The hacker lurks in the depths of the network, he is an elusive threat, he is able to strike, being on the other side of the planet. His pathological passion for technology, his primitive craving for cracking, cannot be curbed. He is asocial and he doesn’t care about the framework of behavior of normal people, he is only interested in a society of other hackers who are trying to outdo each other in an infantile passion for vandalism on the Internet. Add to this cocktail the superhuman abilities of manipulating with any piece of hardware capable of executing at least some code, and here it is - a modern scarecrow, from which you need to protect society at any cost.

To protect society and the state from the threat posed by this imaginary enemy, the US government adopts too broad and dullly written laws and regulations that seriously undermine freedom on the Internet and threaten its role as a platform for political debate and creative expression. Trying to replay the evil hackers, laws such as CFAA put certain actions on the network at the forefront, giving far less meaning to intention or actual damage from them. This leads to the fact that many completely innocent actions can potentially be prosecuted. When suspicion and fear of hackers become the basis of a policy on freedom, privacy and access to the Internet, bills such as CISPA emerge, which, if it becomes law, will have devastating consequences for online privacy. The demonic image of a hacker from the news and kinoboevikov serves as a demonstrative target and justification of such laws and rules. Instead of ghostly hackers, they will make us criminals and accomplices, confusing technical knowledge and skills with the intent to cause harm, as was the case with Bret McDanel , who served 16 months for sending several thousand emails with a message about a hole in the mail server after as a manufacturing company ignored all warnings about the threat.

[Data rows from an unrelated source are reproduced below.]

Lemma pack_into_H_spec (data : bytes) (offset value : Z) :
  0 <= offset -> offset + 2 <= len data -> 0 <= value <= 0xFFFF ->
  exists data',
    pack_into_H data offset value = Some data'
    /\ len data' = len data
    /\ unpack_H (py_slice data' offset (offset + 2)) = Some value
    /\ (forall i, (i < Z.to_nat offset \/ Z.to_nat offset + 1 < i)%nat ->
          data' !! i = data !! i).
Proof.
  intros Hoff Hfit Hv. unfold pack_into_H.
  destruct (Z.ltb_spec offset 0); [lia |]. simpl.
  destruct (Z.ltb_spec (len data - offset) 2); [lia |].
  destruct (Z.leb_spec 0 value); [| lia].
  destruct (Z.leb_spec value 0xFFFF); [| lia]. simpl.
  eexists. split; [done |].
  replace (Z.to_nat (offset + 1)) with (S (Z.to_nat offset)) by lia.
  split_and!.
  - unfold len. by rewrite !length_insert.
  - erewrite py_slice_two; [| lia | |].
    + simpl. by rewrite u16_bytes.
    + rewrite list_lookup_insert_ne by lia.
      apply list_lookup_insert_eq. unfold len in *. lia.
    + apply list_lookup_insert_eq. rewrite length_insert. unfold len in *. lia.
  - intros i Hi. by rewrite !list_lookup_insert_ne by lia.
Qed.

(** Two bytes read where none was written are the bytes that were there. *)
Lemma py_slice_two_unchanged (data data' : bytes) (k : Z) :
  0 <= k -> k + 2 <= len data -> len data' = len data ->
  data' !! Z.to_nat k = data !! Z.to_nat k ->
  data' !! S (Z.to_nat k) = data !! S (Z.to_nat k) ->
  py_slice data' k (k + 2) = py_slice data k (k + 2).
Proof.
  intros Hk Hfit Hlen H0 H1.
  destruct (lookup_lt_is_Some_2 data (Z.to_nat k)) as [x Hx];
    [unfold len in *; lia |].
  destruct (lookup_lt_is_Some_2 data (S (Z.to_nat k))) as [y Hy];
    [unfold len in *; lia |].
  rewrite (py_slice_two data k x y), (py_slice_two data' k x y);
    done || congruence.
Qed.
(** * HPF companion-package scoring: a shallow embedding of
    [src/scoring/hpf_scoring.py] and the properties of its specification.

    Conventions of the embedding.
    - numpy floats are modelled as exact rationals ([Q]), and so is the
      true division of two lengths in [predict]; the Poisson and Gamma
      densities of edward/tensorflow are external and enter as the section
      variables [poisson_prob] and [gamma_prob].
    - Python dictionaries whose iteration order is observable
      ([package_id_dict], [id_package_dict], [manifest_id_dict]) are
      insertion-ordered association lists with unique keys ([dict_set]
      overwrites in place); Python sets are [gset]s, whose [elements] stand
      for the unspecified iteration order of a set.
    - exceptions are values of [exn] carried by the [res] monad; the loaders,
      which touch the local disk, live in the state-and-error monad [io]. *)

From Stdlib Require Import Ascii String QArith Qminmax.
From stdpp Require Import gmap strings list fin_maps sorting.

Open Scope string_scope.
Open Scope Z_scope.

(** ** Exceptions and the two monads *)

Inductive exn : Type :=
  | ZeroDivisionError
  | KeyError
  | IndexError
  | ValueError
  | TypeError
  | FileNotFoundError
  | ClientError.

Inductive res (A : Type) : Type :=
  | Ok (a : A)
  | Raise (e : exn).
Arguments Ok {A} a.
Arguments Raise {A} e.

#[global] Instance res_ret : MRet res := fun A a => Ok a.

#[global] Instance res_bind : MBind res := fun A B k m =>
  match m with
  | Ok a => k a
  | Raise e => Raise e
  end.

Fixpoint mapM_res {A B} (f : A -> res B) (l : list A) : res (list B) :=
  match l with
  | [] => Ok []
  | x :: l' => y ← f x; ys ← mapM_res f l'; Ok (y :: ys)
  end.

Definition is_ok {A} (r : res A) : bool :=
  match r with Ok _ => true | Raise _ => false end.

(** ** Insertion-ordered dictionaries *)

Section PyDict.
Context {K V : Type} `{EqDecision K}.

Fixpoint dict_get (d : list (K * V)) (k : K) : option V :=
  match d with
  | [] => None
  | (k', v) :: d' => if decide (k' = k) then Some v else dict_get d' k
  end.

(** [d[k] = v]: an existing key keeps its position, a new key goes last. *)
Fixpoint dict_set (d : list (K * V)) (k : K) (v : V) : list (K * V) :=
  match d with
  | [] => [(k, v)]
  | (k', v') :: d' =>
      if decide (k' = k) then (k', v) :: d' else (k', v') :: dict_set d' k v
  end.

(** [d[k]], which raises [KeyError] on an absent key. *)
Definition dict_getitem (d : list (K * V)) (k : K) : res V :=
  match dict_get d k with
  | Some v => Ok v
  | None => Raise KeyError
  end.

Definition dict_of_items (l : list (K * V)) : list (K * V) :=
  foldl (fun d kv => dict_set d kv.1 kv.2) [] l.

Definition dict_wf (d : list (K * V)) : Prop := NoDup d.*1.
End PyDict.

(** [{f(k, v) for k, v in d.items()}] as a dictionary comprehension. *)
Definition dict_comp {K V K' V'} `{EqDecision K'}
    (f : K * V -> K' * V') (d : list (K * V)) : list (K' * V') :=
  dict_of_items (f <$> d).

(** ** Builtins: [os.path.join], [int], slices, numpy indexing *)

Definition starts_with_sep (s : string) : bool :=
  match s with
  | String c _ => bool_decide (c = "/"%char)
  | EmptyString => false
  end.

Fixpoint ends_with_sep (s : string) : bool :=
  match s with
  | EmptyString => false
  | String c EmptyString => bool_decide (c = "/"%char)
  | String _ s' => ends_with_sep s'
  end.

(** posixpath.join: an absolute component restarts the path. *)
Definition path_join (p : string) (rest : list string) : string :=
  foldl (fun path b =>
           if starts_with_sep b then b
           else if bool_decide (path = "") || ends_with_sep path then path +:+ b
           else path +:+ "/" +:+ b) p rest.

Definition digit_of (c : ascii) : option Z :=
  let n := Z.of_nat (nat_of_ascii c) in
  if (48 <=? n) && (n <=? 57) then Some (n - 48) else None.
(** The filtered and sorted list that [GET /peers] cuts its page from. *)
Definition listing (q : PeersQuery) (now : Z) (st : State) : list Peer :=
  sort_peers (filter_peers q now (map_values (peers st))).

(** The decimal numeral of an integer, as it is written in a URL. *)
Definition decimal (z : Z) : string := NilZero.string_of_int (Z.to_int z).

(** The query [q] with [limit=<lim>&offset=<off>] written as decimal
    numerals. *)
Definition with_window (q : PeersQuery) (lim off : Z) : PeersQuery :=
  mkPeersQuery (JsString (decimal lim)) (q_active q) (q_capability q)
               (q_version q) (JsString (decimal off)).

(** A query with no parameter at all. *)
Definition no_filter : PeersQuery :=
  mkPeersQuery JsUndefined JsUndefined JsUndefined JsUndefined JsUndefined.

(** The data-model invariant of the registry: one entry per id, every record
    stored under its own id, every [connectionCount] at least 1. *)
Definition record_ok (e : string * Peer) : Prop :=
  id (snd e) = fst e /\ 1 <= connectionCount (snd e).

Definition registry_ok (st : State) : Prop :=
  map_wf (peers st) /\ Forall record_ok (peers st).

(** An array or object as a query parameter (a repeated or nested key). *)
Definition is_structured (v : JsValue) : bool :=
  match v with JsArray _ | JsObject _ => true | _ => false end.

(** ** More sample data *)

Definition request_for (peer_id : string) : RegisterRequest :=
  mkRegisterRequest (JsString peer_id) (JsString "10.1.2.3") (JsNumber 4001)
                    JsUndefined (JsArray [JsString "webrtc"]) JsUndefined
                    (Some "Dart/3.0") "203.0.113.9".

End RegistryMore.

(* ===================================================================== *)
(** * Further vocabulary of the signaling channel                        *)
(* ===================================================================== *)

Module SignalingMore.
Import Js Signaling SignalingSpec.

(** [{"type": "register", "peerId": v}] *)
Definition register_as (v : JsValue) : JsValue :=
  JsObject [("type", JsString "register"); ("peerId", v)].

(** A relay frame of kind [k] addressed to [to]. *)
Definition relay_frame (k : RelayKind) (from to payload : JsValue)
  : JsValue :=
  JsObject [("type", JsString (relay_type k)); ("from", from); ("to", to);
            (relay_payload k, payload)].

Definition pong : JsValue := JsObject [("type", JsString "pong")].
(** ** The root's constructor, with the host's answer *)

(** The constructor up to its first [await]. *)
Lemma Root_constructor_run pathfx root s :
  isRelative pathfx root = false →
  ∃ s1, Root_constructor pathfx root s = Ok (nextId s) s1
        ∧ heap s1 = <[nextId s := mkEntry CRoot (nextId s) None None 0 false None 0 None
                                          true None true None]> (heap s)
        ∧ nextId s1 = (nextId s + 1)%N ∧ rootId s1 = nextId s ∧ rootPath s1 = root.
Proof.
  intros Habs. unfold Root_constructor. rewrite Habs.
  unfold construct, unawaited, hardReloadChildren_begin, bind, gets, modify, update, obj, ret.
  simpl.
  repeat first [ rewrite lookup_insert_eq | rewrite insert_insert_eq
               | progress simpl | progress unfold bind, obj, gets, modify, ret ].
  eexists. split; [reflexivity|]. done.
Qed.

(** A new object that is not loaded yet, its expansion under way. *)
Lemma ghost_ok_new_root P s s1 g er :
  ghost_ok P s g → heap s1 = <[nextId s := er]> (heap s) → nextId s1 = (nextId s + 1)%N →
  _uid er = nextId s → cls er = CRoot → _parent er = None → _children er = None →
  flattenedBranch er = None →
  ghost_ok (P ∪ {[nextId s]}) s1 g.
Proof.
  intros Hok Hh Hn Hu Hc Hp Hch Hfl. set (r := nextId s) in *.
  assert (∀ n e, heap s !! n = Some e → n ≠ r) as Hne.
  { intros n e He ->. pose proof (ok_fresh _ _ _ _ _ (ghost_node P s g Hok r e He)). lia. }
  assert (heap s !! r = None) as Hr.
  { destruct (heap s !! r) as [e|] eqn:He; [|done]. by destruct (Hne r e He). }
  assert (∀ n e, n ≠ r → shown (P ∪ {[r]}) n e = shown P n e) as Hsh.
  { intros n e Hn'. unfold shown. f_equal. apply bool_decide_ext. set_solver. }
  split.
  2:{ intros n Hn'. rewrite Hh in Hn'. destruct (decide (n = r)) as [->|Hnr].
      - by rewrite lookup_insert_eq in Hn'.
      - rewrite lookup_insert_ne in Hn' by done. destruct Hok as [_ Hnone]. by apply Hnone. }
  intros n e' He'. rewrite Hh in He'. destruct (decide (n = r)) as [->|Hnr].
  { rewrite lookup_insert_eq in He'. injection He' as <-. split.
    - done.
    - lia.
    - intros q Hq. congruence.
    - done.
    - congruence.
    - intros _. split; [done|]. split.
      + unfold shown. rewrite (bool_decide_eq_false_2 (r ∉ P ∪ {[r]})) by set_solver.
        by rewrite andb_false_r.
      + destruct Hok as [_ Hnone]. by apply Hnone.
    - intros cs Hcs. congruence. }
  rewrite lookup_insert_ne in He' by done.
  pose proof (ghost_node P s g Hok n e' He') as [Huid Hfresh Hparent Hroot Hfile Hunl Hload].
  split.
  - done.
  - lia.
  - intros q Hq. destruct (Hparent q Hq) as (ep & pcs & Hep & Hpcs & Hin & Hdep).
    exists ep, pcs. split; [|done]. rewrite Hh, lookup_insert_ne; [done|].
    intros Heq. by apply (Hne q ep).
  - done.
  - done.
  - intros Hnone. destruct (Hunl Hnone) as (Hf & Hs & Hg).
    split; [done|]. split; [by rewrite Hsh|done].
  - intros cs Hcs.
    destruct (Hload cs Hcs) as (Hnd & Hkids & (o' & Hperm & Hgn) & Hsize & Hflat).
    split; [done|]. split.
    { intros c Hcin. destruct (Hkids c Hcin) as (ec & Hec & Hecp).
      exists ec. split; [|done]. rewrite Hh, lookup_insert_ne; [done|].
      intros Heq. by apply (Hne c ec). }
    split.
    { exists o'. split; [done|]. rewrite Hgn. apply bind_ext_in. intros c Hc'.
      assert (c ∈ cs) as Hcin by (by rewrite <- Hperm).
      destruct (Hkids c Hcin) as (ec & Hec & Hecp).
      assert (c ≠ r) as Hcr by by apply (Hne c ec).
      unfold block, shown_in. rewrite Hh, lookup_insert_ne by done.
      rewrite Hec. by rewrite Hsh. }
    split; [done|]. unfold owns. by rewrite Hsh.
Qed.
(** * The claims about the validator *)

(** C7 (duplicate names).  For a plan document (a non-blank [target], an
    array of [items]): when every item passes its per-item shape checks,
    the fallback validator answers [(False, duplicate-names error)] if
    and only if two distinct items have equal resolved names, and it
    accepts the document otherwise; when some item fails a per-item
    check, the answer is an error other than the duplicate-names error,
    so the uniqueness check runs only after every per-item check.  The
    resolved name of an item is its explicit non-empty name, or
    [repo@branch] when the name is absent. *)
Theorem fallback_duplicate_names o items :
  nonempty_str (o !! "target") = true →
  o !! "items" = Some (JArr items) →
  ((∀ idx it, items !! idx = Some it → ∃ n, check_item idx it = inr n) →
     (_fallback_validate (JObj o) = (false, Some duplicate_msg)
      ↔ ∃ i j it1 it2, i ≠ j ∧ items !! i = Some it1 ∧ items !! j = Some it2
                       ∧ item_name it1 = item_name it2)
     ∧ (_fallback_validate (JObj o) = (true, None)
        ↔ ¬ ∃ i j it1 it2, i ≠ j ∧ items !! i = Some it1 ∧ items !! j = Some it2
                           ∧ item_name it1 = item_name it2))
  ∧ ((∃ idx it msg, items !! idx = Some it ∧ check_item idx it = inl msg) →
     ∃ msg, _fallback_validate (JObj o) = (false, Some msg)
            ∧ msg ≠ duplicate_msg)
  ∧ (∀ oi n, oi !! "name" = Some (JStr n) → n ≠ "" → item_name (JObj oi) = n)
  ∧ (∀ oi r b, oi !! "name" = None →
       oi !! "repo" = Some (JStr r) → oi !! "branch" = Some (JStr b) →
       item_name (JObj oi) = r +:+ "@" +:+ b).
Proof.
  intros Ht Hi. pose proof (shape_checks_plan o items Ht Hi) as Hshape.
  split_and!.
  3:{ intros oi n Hn Hne. simpl. unfold resolved_name. rewrite Hn.
      by rewrite decide_False. }
  3:{ intros oi r b Hn Hr Hb. simpl. unfold resolved_name, str_at.
      by rewrite Hn, Hr, Hb. }
  - intros Hall.
    assert (shape_checks (JObj o) = inr (item_name <$> items)) as Hok.
    { rewrite Hshape. by apply (check_items_all items 0 []). }
    assert (¬ NoDup (item_name <$> items)
            ↔ ∃ i j it1 it2, i ≠ j ∧ items !! i = Some it1
                             ∧ items !! j = Some it2
                             ∧ item_name it1 = item_name it2) as Hdup.
    { rewrite not_NoDup_indices. split.
      - intros (i & j & x & Hij & Hi' & Hj').
        apply list_lookup_fmap_Some in Hi' as (it1 & -> & Hi1).
        apply list_lookup_fmap_Some in Hj' as (it2 & Heq & Hi2).
        by exists i, j, it1, it2.
      - intros (i & j & it1 & it2 & Hij & Hi1 & Hi2 & Heq).
        exists i, j, (item_name it1). split_and!; [done| |].
        + by rewrite list_lookup_fmap, Hi1.
        + by rewrite list_lookup_fmap, Hi2, Heq. }
    unfold _fallback_validate. rewrite Hok, <- Hdup, <- has_duplicates_true.
    destruct (has_duplicates _); split; split; done.
  - intros (idx & it & msg & Hit & Hmsg).
    destruct (check_items 0 items []) as [msg'|names] eqn:Hs.
    + exists msg'. by apply fallback_validate_shape_error.
    + apply check_items_names in Hs as [_ Hall].
      specialize (Hall idx it Hit). simpl in Hall. congruence.
Qed.
(** * Rendering and assembly engine of the animation generator

    A shallow embedding of [api/production/orchestrator.py] (class
    [BibleOrchestrator]): the scene renderer [render_scene], the chapter
    merger [merge_clips], the end-card compositor [_apply_universal_cta]
    and the intro auto-assembler [assemble_intro], together with the
    path managers of [api/utils/paths.py] and the duration probe of
    [api/production/validators.py].

    Python floats are the kernel's binary64 floats, Python ints are [Z],
    paths are strings, and the file system is a finite map from paths to
    files.  The external transcoding engine (ffmpeg) is a parameter. *)

From Stdlib Require Import ZArith Lia.
From Stdlib Require Import Floats.
From stdpp Require Import base strings gmap list sorting pretty.
(** * slackline: a relay between linked Slack channels

    A shallow embedding of [slackline.go] and the properties of its
    routing core: configuration construction, token verification, mention
    rewriting, forwarding and the [/bridge] handler. *)

From Stdlib Require Import Ascii ZArith Lia.
From stdpp Require Import strings base option list countable gmap.


(** ** Go runtime: panics *)

(** The three ways the program can panic: a slice index out of range, a nil
    pointer dereference, and the explicit [panic] of [GetConfiguration]
    (carrying the formatted channel string). *)
Inductive panic : Type :=
  | IndexOutOfRange
  | NilDereference
  | AlreadyPresent (channel_str : string).

Inductive outcome (A : Type) : Type :=
  | Ret (a : A)
  | Panicked (p : panic).
Arguments Ret {A} a.
Arguments Panicked {A} p.

Definition is_panic {A} (o : outcome A) : Prop :=
  match o with Ret _ => False | Panicked _ => True end.

#[global] Instance outcome_ret : MRet outcome := fun A a => Ret a.
#[global] Instance outcome_bind : MBind outcome := fun A B k o =>
  match o with
  | Ret a => k a
  | Panicked p => Panicked p
  end.

(** [l[i]] on a slice: panics out of range. *)
Definition index {A} (l : list A) (i : nat) : outcome A :=
  match l !! i with
  | Some x => Ret x
  | None => Panicked IndexOutOfRange
  end.

(** ** Go strings *)

(** [strings.Split(s, sep)] for a one-byte separator, the only kind the
    program uses ([","], [":"], ["/"] and ["|"]). *)
Fixpoint Split (s : string) (sep : ascii) : list string :=
  match s with
  | EmptyString => [EmptyString]
  | String a s' =>
      if decide (a = sep) then EmptyString :: Split s' sep
      else match Split s' sep with
           | [] => [String a EmptyString]
           | p :: ps => String a p :: ps
           end
  end.

(** [strings.Contains(s, sep)] for a one-byte [sep]. *)
Fixpoint Contains (s : string) (sep : ascii) : bool :=
  match s with
  | EmptyString => false
  | String a s' => if decide (a = sep) then true else Contains s' sep
  end.

(** [s[lo:hi]]: panics unless [lo <= hi <= len(s)]. *)
Definition slice (s : string) (lo hi : Z) : outcome string :=
  if decide (0 <= lo /\ lo <= hi /\ hi <= Z.of_nat (String.length s))%Z
  then Ret (String.substring (Z.to_nat lo) (Z.to_nat (hi - lo)) s)
  else Panicked IndexOutOfRange.

(** ** Teams and channels *)

(** [Team]: the embedded [*slack.Client] is represented by the API token
    it was created from with [slack.New]. *)
Record Team : Type := mkTeam {
  Id : string;
  Client : string;
  IncomingToken : string
}.

Definition NewTeam (s : string) : outcome Team :=
  let parts := Split s ":" in
  p0 ← index parts 0;
  p1 ← index parts 1;
  p2 ← index parts 2;
  mret (mkTeam p0 p1 p2).

Record Channel : Type := mkChannel {
  TeamId : string;
  ChannelId : string
}.

#[global] Instance Channel_eq_dec : EqDecision Channel.
Proof. solve_decision. Defined.

#[global] Instance Channel_countable : Countable Channel :=
  inj_countable' (fun c => (TeamId c, ChannelId c))
                 (fun p => mkChannel p.1 p.2)
                 (fun c => match c with mkChannel _ _ => eq_refl end).

Definition MakeChannel (s : string) : outcome Channel :=
  let parts := Split s "/" in
  p0 ← index parts 0;
  p1 ← index parts 1;
  mret (mkChannel p0 p1).

(** ** Configuration *)

(** A [[]Channel] value is a reference to its backing array: the map
    entries of one group all hold the same reference.  [Arrays] is the
    store of backing arrays, a reference is an index into it. *)
Abbreviation slice_ref := nat (only parsing).
Abbreviation Arrays := (list (list Channel)) (only parsing).

Record Configuration : Type := mkConfiguration {
  teams : gmap string Team;
  channelMap : gmap Channel slice_ref;
  outboundTokens : gmap Channel string
}.

(** The process environment, as far as [GetConfiguration] reads it. *)
Record Environ : Type := mkEnviron {
  SLACKLINE_TEAMS : string;
  SLACKLINE_CHANNEL_MAP : string;
  SLACKLINE_OUTBOUND_TOKENS : string
}.

(** [make([]Channel, n)]: a fresh array of [n] zero channels. *)
Definition zero_Channel : Channel := mkChannel "" "".

Definition make (n : nat) (heap : Arrays) : slice_ref * Arrays :=
  (length heap, heap ++ [replicate n zero_Channel]).

(** [channels[key] = channel]. *)
Definition store (heap : Arrays) (channels : slice_ref) (key : nat)
    (channel : Channel) : outcome Arrays :=
  match heap !! channels with
  | Some arr =>
      if decide (key < length arr)
      then Ret (<[channels := <[key := channel]> arr]> heap)
      else Panicked IndexOutOfRange
  | None => Panicked NilDereference
  end.

(** First loop of [GetConfiguration] (lines 68-71). *)
Fixpoint load_teams (team_strs : list string) (teams : gmap string Team)
    : outcome (gmap string Team) :=
  match team_strs with
  | [] => Ret teams
  | team_str :: rest =>
      team ← NewTeam team_str;
      load_teams rest (<[Id team := team]> teams)
  end.

(** Inner loop over one group (lines 79-88). *)
Fixpoint load_group (channel_strs : list string) (key : nat)
    (channels : slice_ref) (channelMap : gmap Channel slice_ref)
    (heap : Arrays) : outcome (gmap Channel slice_ref * Arrays) :=
  match channel_strs with
  | [] => Ret (channelMap, heap)
  | channel_str :: rest =>
      channel ← MakeChannel channel_str;
      heap' ← store heap channels key channel;
      match channelMap !! channel with
      | None =>
          load_group rest (S key) channels
                     (<[channel := channels]> channelMap) heap'
      | Some _ => Panicked (AlreadyPresent channel_str)
      end
  end.

(** Outer loop over the groups (lines 75-89). *)
Fixpoint load_groups (channels_strs : list string)
    (channelMap : gmap Channel slice_ref) (heap : Arrays)
    : outcome (gmap Channel slice_ref * Arrays) :=
  match channels_strs with
  | [] => Ret (channelMap, heap)
  | channels_str :: rest =>
      let channel_strs := Split channels_str ":" in
      let '(channels, heap1) := make (length channel_strs) heap in
      '(channelMap', heap2) ← load_group channel_strs 0 channels channelMap heap1;
      load_groups rest channelMap' heap2
  end.

(** Third loop (lines 93-96). *)
Fixpoint load_tokens (tokens : list string) (outboundTokens : gmap Channel string)
    : outcome (gmap Channel string) :=
  match tokens with
  | [] => Ret outboundTokens
  | token :: rest =>
      let parts := Split token ":" in
      p0 ← index parts 0;
      channel ← MakeChannel p0;
      p1 ← index parts 1;
      load_tokens rest (<[channel := p1]> outboundTokens)
  end.

Definition GetConfiguration (env : Environ) : outcome (Configuration * Arrays) :=
  let team_strs := Split (SLACKLINE_TEAMS env) "," in
  teams ← load_teams team_strs ∅;
  let channels_strs := Split (SLACKLINE_CHANNEL_MAP env) "," in
  '(channelMap, heap) ← load_groups channels_strs ∅ [];
  let tokens := Split (SLACKLINE_OUTBOUND_TOKENS env) "," in
  outboundTokens ← load_tokens tokens ∅;
  mret (mkConfiguration teams channelMap outboundTokens, heap).

(** ** Messages, external services and the run-time state *)

(** [slackMessage]; the embedded [Channel] is the field [msgChannel]. *)
Record slackMessage : Type := mkMessage {
  msgChannel : Channel;
  Username : string;
  Text : string;
  Icon : string;
  LinkNames : bool
}.

(** The part of [slack.User] the program reads. *)
Record UserProfile : Type := mkProfile { ImageOriginal : string }.
Record User : Type := mkUser { Name : string; Profile : UserProfile }.

(** A Go [error] value, by its message; [None] is [nil]. *)
Abbreviation error := string (only parsing).

(** What [http.Post] gives back: an error, or a response. *)
Inductive HttpResult : Type :=
  | TransportError (err : error)
  | Response (StatusCode : Z) (Status : string) (Body : string).

Inductive LogLine : Type :=
  | LogUnableToMap (s : string) (err : option error)
  | LogIncorrectToken (token : string)
  | LogError (err : error).

(** Everything the handler does to the outside, in the order it happens. *)
Inductive Event : Type :=
  | EvStatus (code : Z)
  | EvLog (l : LogLine)
  | EvGetUserInfo (client : string) (user : string)
  | EvPost (dest : Channel) (url : string) (body : slackMessage).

Building a state and corporate policy on the image of a stereotypical movie villain is ineffective at best, and criminal at worst. The network is full of real threats, from a laptop forgotten on the bus or a disregard and illiterate attitude to security to the increasingly real danger of cyberwar between states. If you throw a disproportionate amount of forces to fight hackers, then there will be neither time nor resources to overcome real threats. Shutting down file sharing services, imposing criminal liability for jailbreaking, modding and violating terms of use, limiting the possibility of anonymous statements on the network, the government and special services derive maximum benefit from the atmosphere of fear and in vain spend government and corporate resources. Fortunately, some recent trials, such as the David Nozal case, are already narrowing the scope of the CFAA, which gives us hope that the Internet can be regulated by more adequate reality methods.

To develop reasonable rules of the game on the Internet, it is necessary to discard the hacker stereotype, as the main source of threat. In recent years, the Internet has become the main haven for free political debate, both in the United States and around the world. The Internet is used to exchange ideas, organize protests and overthrow dictators. We appreciate the freedom of speech here, in our country. But US laws governing the Internet have a disproportionately large effect on the rest of the world. We must ask ourselves if we want the next Arab Spring to be regulated to death by the rules adopted to combat the non-existent threat?